Surface temperature, chlorophyll and advection patterns during a summer upwelling event off central Portugal

Abstract

Satellite-derived sea surface temperature (SST) and chlorophyll ([Chl]) concentration maps are used together with numerical models to study the advection patterns observed during a summer upwelling event off central Portugal, a region characterized by a complex coastline and bathymetry. It is shown that the model solutions realistically reproduce the main patterns of spatial and temporal SST variability, namely the 2 – 2.5 ∘ C decrease in the active upwelling areas during the wind intensification phase, the 1-day lag between the peak of the northerlies and minimum SST, and the small SST variability in the sheltered embayments. The expected circulation features are reproduced in the model solutions: the strong along-slope flows, the development of filaments and separated jets, shadow areas downstream of main capes, frontal-scale instabilities and the rapid onset of coastal counter currents along the inshore zone during relaxation.
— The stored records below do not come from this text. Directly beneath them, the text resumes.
(** the largest net of a b-spline can be indexed with [int] cursors, as
    [ts_bspline_evaluate] and [ts_internal_bspline_insert_knot] do *)
Definition net_fits_int (b : tsBSpline F) : Prop :=
  order b * (order b + 1) / 2 * dim b <= INT_MAX.

(** a clamped knot vector: [order] zeros, [order] ones, and interior
    knots above 0 and not above 1 *)
Definition clamped (b : tsBSpline F) : Prop :=
  (forall i, 0 <= i < order b -> lget (knots b) i = F0) /\
  (forall i, n_knots b - order b <= i < n_knots b -> lget (knots b) i = F1) /\
  (forall i, order b <= i < n_knots b - order b ->
     flt F0 (lget (knots b) i) = true /\ flt F1 (lget (knots b) i) = false).

(** no interior knot is tolerantly equal to 0 or to 1 *)
Definition interior_apart (b : tsBSpline F) : Prop :=
  forall i, order b <= i < n_knots b - order b ->
    ts_fequals F0 (lget (knots b) i) = false /\
    ts_fequals F1 (lget (knots b) i) = false.

(** [x == 0] *)
Definition is_zero (x : F) : bool := fle x F0 && fle F0 x.

(** a weakly increasing knot vector *)
Definition knots_sorted (b : tsBSpline F) : Prop :=
  forall i j, 0 <= i <= j -> j < n_knots b ->
    fle (lget (knots b) i) (lget (knots b) j) = true.

(** a value of type [int] *)
Definition in_int (n : Z) : Prop := - INT_MAX - 1 <= n <= INT_MAX.

(** section 4.2, OPENED: [u_i = i / (n_knots - 1)] for [i] in [0, n_knots) *)
Definition opened_knots_spec (n_knots : Z) : list F :=
  map (fun i => fdiv (of_size i) (of_size (n_knots - 1)))
      (seqZ 0 (Z.to_nat n_knots)).

(** section 4.3: a triangular net with [N] points in its row 0 has
    [N (N + 1) / 2] points; its row [r] has [N - r] points and starts at
    the point [row_off N r] *)
Definition tri (N : Z) : Z := N * (N + 1) / 2.
Definition row_off (N r : Z) : Z := r * N - r * (r - 1) / 2.

(** section 4.3, de Boor's recurrence: the coordinate [c] of the point
    [i] of the row [r] is [(1 - a) * left + a * right] with
    [a = (u - u_i) / (u_(i + deg - r + 1) - u_i)], where [left] and
    [right] are the points [i - 1] and [i] of the row [r - 1]; the row 0
    holds the control points *)
Fixpoint deboor_spec (kn ctrl : list F) (u : F) (deg dim : Z) (r : nat)
    (i c : Z) : F :=
  match r with
  | O => lget ctrl (i * dim + c)
  | S r' =>
    let ui := lget kn i in
    let a := fdiv (fsub u ui)
               (fsub (lget kn (i + deg - Z.of_nat r + 1)) ui) in
    fadd (fmul (fsub F1 a) (deboor_spec kn ctrl u deg dim r' (i - 1) c))
         (fmul a (deboor_spec kn ctrl u deg dim r' i c))
  end.

(** the cells of the net of [N] rows below the index [t] hold de Boor's
    points; [fst_] is the index of the first affected control point *)
Definition net_done (kn ctrl : list F) (u : F) (dg d fst_ N : Z)
    (pts : list F) (t : Z) : Prop :=
  forall r j c, 0 <= r < N -> 0 <= j < N - r -> 0 <= c < d ->
    (row_off N r + j) * d + c < t ->
    lget pts ((row_off N r + j) * d + c) =
    deboor_spec kn ctrl u dg d (Z.to_nat r) (fst_ + r + j) c.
The evolution of the oceanographic conditions, specifically the mixed layer depth and horizontal velocity, and the advection patterns obtained from a Lagrangian model are compared with the observed SST and [Chl] variability. The results imply that the potential phytoplankton accumulation/growth (PPAG) areas are characterized by surface temperatures lower than 16.5 ∘ C , mixed layer depth and horizontal velocity less than 30 m and 0.3 m/s, respectively. It is shown that remotely-sensed [Chl] concentration patterns, namely its asymmetric distribution relative to SST during the intense wind phase, is primarily related to the mixed layer depth and secondly to the horizontal velocity. The trajectories obtained with the Lagrangian model confirmed earlier suggestions of the presence of recirculation cells, downstream of the capes where the coastal jet separates from the coast, and revealed that significant vertical displacements occur in these cells.